One caveat, though. Your specific examples were a bit unrealistic: it's
bad style to simply have a "catch" without saying what to catch, a
"catch-all" if you'll pardon the pun. So the way that your examples are
written, the only way that "z" will not be executed in the second
example is if "y" throws an exception (inside the catch block).
A more realistic case would be one in which the "catch" blocks catch
specific exceptions, in which case you need "finaly" in case some other
kind of exception that you're not catching occurs.

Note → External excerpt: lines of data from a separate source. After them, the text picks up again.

Lemma int_to_double_finite (m : positive) :
  (Z.pos m < 2 ^ 53)%Z ->
  exists m' e, int_to_double (Z.pos m) = S754_finite false m' e.
Proof.
  intros H. apply digits2_pos_small in H.
  unfold int_to_double, binary_normalize, binary_round.
  set (d := Z.pos (digits2_pos m)) in *.
  assert (Hd : (1 <= d)%Z) by (unfold d; lia).
  assert (Hf : fexp prec64 emax64 (d + 0) = (d - 53)%Z).
  { unfold fexp, emin, prec64, emax64. lia. }
  rewrite Hf. unfold shl_align.
  destruct (d - 53 - 0)%Z as [|p|p] eqn:E; try lia.
  - do 2 eexists. apply binary_round_aux_canonical; [fold d|]; lia.
  - do 2 eexists. apply binary_round_aux_canonical; [|lia].
    change (@PosDef.Pos.iter positive) with (@Pos.iter positive).
    rewrite digits2_pos_iter_xO. fold d. lia.
Qed.

Lemma float_of_int_small (z : Z) :
  (0 <= z < 2 ^ 53)%Z -> float_of_int z = Ok (int_to_double z).
Proof.
  intros [H0 H1]. unfold float_of_int.
  destruct z as [|m|m]; [reflexivity| |lia].
  destruct (int_to_double_finite m H1) as (m' & e & ->). reflexivity.
Qed.

(** ** The digest as a number *)

Lemma hex_byte (b : byte) :
  digit_base16 (hex_digit (SHA1.byte_val b / 16)) = Some (SHA1.byte_val b / 16)%Z
  /\ digit_base16 (hex_digit (SHA1.byte_val b mod 16))
     = Some (SHA1.byte_val b mod 16)%Z.
Proof. destruct b; split; reflexivity. Qed.

Lemma int_base16_from_hex (bs : list byte) (acc : Z) :
  int_base16_from acc (hex_of_bytes bs) =
  Ok (fold_left (fun acc b => acc * 256 + SHA1.byte_val b)%Z bs acc).
Proof.
  revert acc. induction bs as [|b bs IH]; intros acc; [reflexivity|].
  cbn [hex_of_bytes int_base16_from fold_left].
  destruct (hex_byte b) as [-> ->]. rewrite IH. do 2 f_equal.
  pose proof (Z.div_mod (SHA1.byte_val b) 16). lia.
Qed.

Lemma digest_length (msg : list byte) : length (SHA1.digest msg) = 20.
Proof.
  unfold SHA1.digest.
  destruct (fold_left SHA1.compress _ _) as [[[[h0 h1] h2] h3] h4].
  reflexivity.
Qed.

(** [int(hexdigest, 16)] is the digest read as a big-endian number. *)
Lemma int_of_hexdigest (msg : list byte) :
  int_base16 (sha1_hexdigest msg) = Ok (SHA1.be_value (SHA1.digest msg)).
Proof.
  unfold sha1_hexdigest, SHA1.be_value.
  rewrite <- int_base16_from_hex.
  pose proof (digest_length msg) as L.
  destruct (SHA1.digest msg) as [|b bs]; [discriminate L|reflexivity].
Qed.

(** ** create_image_lists: the partition *)

(** The percentage computed by the code for a name that has a UTF-8 encoding
    is the one of the rule. *)
Lemma hash_pct_spec (base_name : string) :
  utf8_valid base_name = true ->
  hash_pct base_name = Ok (spec_percentage base_name).
Proof.
  intros Hv. unfold hash_pct, as_bytes. rewrite Hv. cbn [res_bind].
  rewrite int_of_hexdigest. cbn [res_bind].
  change (float_div_int f100 MAX_NUM_IMAGES_PER_CLASS)
    with (Ok (fdiv f100 (int_to_double (2 ^ 27 - 1)))).
  cbn [res_bind]. unfold int_mul_float.
  rewrite float_of_int_small; [reflexivity|].
  change (MAX_NUM_IMAGES_PER_CLASS + 1)%Z with (2 ^ 27)%Z.
  pose proof (Z.mod_pos_bound
                (SHA1.be_value (SHA1.digest (list_byte_of_string base_name)))
                (2 ^ 27)) as B.
  lia.
Qed.

(** A name without UTF-8 encoding has no percentage: [as_bytes] fails. *)
Lemma hash_pct_undecodable (base_name : string) :
  utf8_valid base_name = false ->
  hash_pct base_name = Raise (Exc UnicodeEncodeError []).
Proof.
  intros Hv. unfold hash_pct, as_bytes. rewrite Hv. reflexivity.
Qed.

(** The percentages of three names, as CPython computes them:
    81.5861566482943, 10.761690219951348 and 54.81866638972362. *)
Example hash_pct_vectors :
  map hash_pct ["a.jpg"; "b.jpg"; "c.JPEG"] =
  [Ok (S754_finite false 5741115385622643 (-46));
   Ok (S754_finite false 6058293008056200 (-49));
   Ok (S754_finite false 7715041422678338 (-47))].
Proof. vm_compute. reflexivity. Qed.

(** Well-formed and ill-formed names, as [str.encode('utf-8')] takes or
    refuses the [str] that [os.fsdecode] makes of these bytes: plain ASCII,
    a two-byte, a three-byte and a four-byte character are taken; a stray
    FF, a cut sequence, an overlong form, a surrogate and a code point above
    U+10FFFF are refused. *)
Example utf8_valid_vectors :
  map utf8_valid
    ["a.jpg"; bytes_name [195; 169]; bytes_name [226; 130; 172];
     bytes_name [240; 159; 144; 177]]
  = [true; true; true; true]
  /\ map utf8_valid
       [bytes_name [255]; bytes_name [195]; bytes_name [192; 128];
        bytes_name [237; 160; 128]; bytes_name [244; 144; 128; 128];
        bytes_name [128]]
     = [false; false; false; false; false; false].
Proof. split; reflexivity. Qed.

(** One turn of the loop over the files (lines 189-198), for a base name
    that can be hashed. *)
Lemma assign_spec (validation_pct : number)
  (training_images validation_images : list string) (file_name : string) :
  utf8_valid (basename file_name) = true ->
  assign validation_pct (training_images, validation_images) file_name
  = Ok (if spec_validation validation_pct (basename file_name)
        then (training_images,
              (validation_images ++ [basename file_name])%list)
        else ((training_images ++ [basename file_name])%list,
              validation_images)).
Proof.
  intros Hv. unfold assign. rewrite (hash_pct_spec _ Hv). cbn [res_bind].
  unfold spec_validation.
  destruct (float_lt (spec_percentage (basename file_name)) validation_pct);
    reflexivity.
Qed.

Lemma assign_undecodable (validation_pct : number)
  (lists : list string * list string) (file_name : string) :
  utf8_valid (basename file_name) = false ->
  assign validation_pct lists file_name = Raise (Exc UnicodeEncodeError []).
Proof.
  intros Hv. destruct lists as [tr va]. unfold assign.
  rewrite (hash_pct_undecodable _ Hv). reflexivity.
Qed.

(** The loop over a file list whose base names can all be hashed. *)
Lemma assign_all_spec (validation_pct : number) (file_list : list string)
  (training_images validation_images : list string) :
  forallb utf8_valid (map basename file_list) = true ->
  assign_all validation_pct (training_images, validation_images) file_list =
  Ok ((training_images
         ++ List.filter (fun b => negb (spec_validation validation_pct b))
              (map basename file_list))%list,
      (validation_images
         ++ List.filter (spec_validation validation_pct)
              (map basename file_list))%list).
Proof.
  revert training_images validation_images.
  induction file_list as [|f rest IH]; intros tr va Hv; cbn [assign_all].
  - cbn. rewrite !app_nil_r. reflexivity.
  - cbn [map forallb] in Hv. apply andb_true_iff in Hv as [Hf Hrest].
    rewrite (assign_spec _ _ _ _ Hf). cbn [res_bind map List.filter].
    destruct (spec_validation validation_pct (basename f));
      cbn [negb]; rewrite (IH _ _ Hrest), <- app_assoc; reflexivity.
Qed.

(** The loop stops with the error of the first base name that cannot. *)
Lemma assign_all_undecodable (validation_pct : number)
  (file_list : list string) :
  forall lists,
    forallb utf8_valid (map basename file_list) = false ->
    assign_all validation_pct lists file_list
    = Raise (Exc UnicodeEncodeError []).
Proof.
  induction file_list as [|f rest IH]; intros lists Hv; [discriminate Hv|].
  cbn [map forallb] in Hv. cbn [assign_all].
  destruct (utf8_valid (basename f)) eqn:Hf.
  - destruct lists as [tr va]. rewrite (assign_spec _ _ _ _ Hf).
    cbn [res_bind]. apply IH. exact Hv.
  - rewrite (assign_undecodable _ _ _ Hf). reflexivity.
Qed.

(** One turn of the loop over the sub-directories: the directory is passed
    over; or its class is stored under its label; or one of its files has a
    name that cannot be hashed and the function fails. *)
Lemma index_sub_dir_cases (rt : runtime) (image_dir : string)
  (validation_pct : number) (st : indexer_state) (sub_dir : string) :
  (passed_over rt image_dir sub_dir /\
   exists st',
     index_sub_dir rt image_dir validation_pct st sub_dir = Ok st' /\
     fst st' = fst st)
  \/ (~ passed_over rt image_dir sub_dir /\
      encodable_files rt image_dir (basename sub_dir) = true /\
      exists st',
        index_sub_dir rt image_dir validation_pct st sub_dir = Ok st' /\
        fst st' = dict_set (fst st) (label_of rt sub_dir)
                    (split_record rt image_dir validation_pct
                       (basename sub_dir)))
  \/ (~ passed_over rt image_dir sub_dir /\
      encodable_files rt image_dir (basename sub_dir) = false /\
      index_sub_dir rt image_dir validation_pct st sub_dir
      = Raise (Exc UnicodeEncodeError [])).
Proof.
  destruct st as [image_lists warned].
  unfold index_sub_dir, passed_over, encodable_files.
  destruct (String.eqb (basename sub_dir) image_dir) eqn:En.
  { apply String.eqb_eq in En. left. split; [left; exact En|].
    eexists. split; reflexivity. }
  apply String.eqb_neq in En.
  destruct (collect_files rt image_dir (basename sub_dir))
    as [|f files] eqn:E.
  { left. split; [right; reflexivity|]. eexists. split; reflexivity. }
  assert (Hnot : ~ (basename sub_dir = image_dir \/ f :: files = []))
    by (intros [H|H]; [exact (En H)|discriminate H]).
  right.
  destruct (forallb utf8_valid (map basename (f :: files))) eqn:Hv.
  - left. split; [exact Hnot|]. split; [reflexivity|].
    rewrite (assign_all_spec _ _ _ _ Hv). cbn [res_bind app].
    eexists. split; [reflexivity|].
    cbn [fst]. unfold split_record, label_of. rewrite E. reflexivity.
  - right. split; [exact Hnot|]. split; [reflexivity|].
    rewrite (assign_all_undecodable _ _ _ Hv). reflexivity.
Qed.

(** A turn that does not fail either passes the directory over or stores its
    class. *)
Lemma index_sub_dir_ok (rt : runtime) (image_dir : string)
  (validation_pct : number) (st st' : indexer_state) (sub_dir : string) :
  index_sub_dir rt image_dir validation_pct st sub_dir = Ok st' ->
  (passed_over rt image_dir sub_dir /\ fst st' = fst st)
  \/ (~ passed_over rt image_dir sub_dir /\
      fst st' = dict_set (fst st) (label_of rt sub_dir)
                  (split_record rt image_dir validation_pct
                     (basename sub_dir))).
Proof.
  intros Hrun.
  destruct (index_sub_dir_cases rt image_dir validation_pct st sub_dir)
    as [(Hp & st1 & E & H)|[(Hn & _ & st1 & E & H)|(_ & _ & E)]];
    rewrite E in Hrun; [| |discriminate Hrun];
    injection Hrun as <-; [left|right]; split; assumption.
Qed.

Lemma index_sub_dirs_app (rt : runtime) (image_dir : string)
  (validation_pct : number) (a b : list string) (st : indexer_state) :
  index_sub_dirs rt image_dir validation_pct st (a ++ b)
  = let* st1 := index_sub_dirs rt image_dir validation_pct st a in
    index_sub_dirs rt image_dir validation_pct st1 b.
Proof.
  revert st. induction a as [|d a IH]; intros st; [reflexivity|].
  cbn [app index_sub_dirs].
  destruct (index_sub_dir rt image_dir validation_pct st d) as [st1|e];
    cbn [res_bind]; [apply IH|reflexivity].
Qed.

(** The loop over the sub-directories does not fail when the files of the
    directories it does not pass over all have names that can be hashed. *)
Lemma index_sub_dirs_total (rt : runtime) (image_dir : string)
  (validation_pct : number) (sub_dirs : list string) :
  forall st,
    (forall d, In d sub_dirs -> ~ passed_over rt image_dir d ->
               encodable_files rt image_dir (basename d) = true) ->
    exists st', index_sub_dirs rt image_dir validation_pct st sub_dirs = Ok st'.
Proof.
  induction sub_dirs as [|d rest IH]; intros st Hv; cbn [index_sub_dirs];
    [eexists; reflexivity|].
  destruct (index_sub_dir_cases rt image_dir validation_pct st d)
    as [(_ & st1 & -> & _)|[(_ & _ & st1 & -> & _)|(Hn & Hbad & _)]].
  - cbn [res_bind]. apply IH. intros d' Hd'. apply Hv. right. exact Hd'.
  - cbn [res_bind]. apply IH. intros d' Hd'. apply Hv. right. exact Hd'.
  - rewrite (Hv d (or_introl eq_refl) Hn) in Hbad. discriminate Hbad.
Qed.

(** It fails, with [UnicodeEncodeError], as soon as it meets a directory with
    a file whose name cannot. *)
Lemma index_sub_dirs_fails (rt : runtime) (image_dir : string)
  (validation_pct : number) (sub_dirs : list string) (bad : string) :
  forall st,
    In bad sub_dirs ->
    ~ passed_over rt image_dir bad ->
    encodable_files rt image_dir (basename bad) = false ->
    index_sub_dirs rt image_dir validation_pct st sub_dirs
    = Raise (Exc UnicodeEncodeError []).
Proof.
  induction sub_dirs as [|d rest IH]; intros st Hin Hn Hbad; [destruct Hin|].
  cbn [index_sub_dirs].
  destruct (index_sub_dir_cases rt image_dir validation_pct st d)
    as [(Hp & st1 & -> & _)|[(_ & Hok & st1 & -> & _)|(_ & _ & ->)]];
    cbn [res_bind]; [| |reflexivity].
  - destruct Hin as [->|Hin]; [destruct (Hn Hp)|]. apply IH; assumption.
  - destruct Hin as [->|Hin]; [congruence|]. apply IH; assumption.
Qed.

Sometimes people (like me) even use "finally" with no "catch" at all:
we want the exceptions to percolate up to the caller, but we have to be
sure to release some resource, reset some value, or change some setting
before leaving.
In my code, changing the cursor to an hourglass is a good example:
// Change the cursor to an hourglass
try
{
.... do a long, slow, complicated operation...
}
finally
{
// Change the cursor back to the default
}
I change the cursor back to a default in the finally block because I
want that to happen _even if_ the complex operation inside the "try"
blows up. In fact, the operation is complex enough that it has already
blown up on me several times for reasons beyond my control. If my
"Change the cursor back" code weren't within the "finally" then my
cursor would be stuck as an hourglass.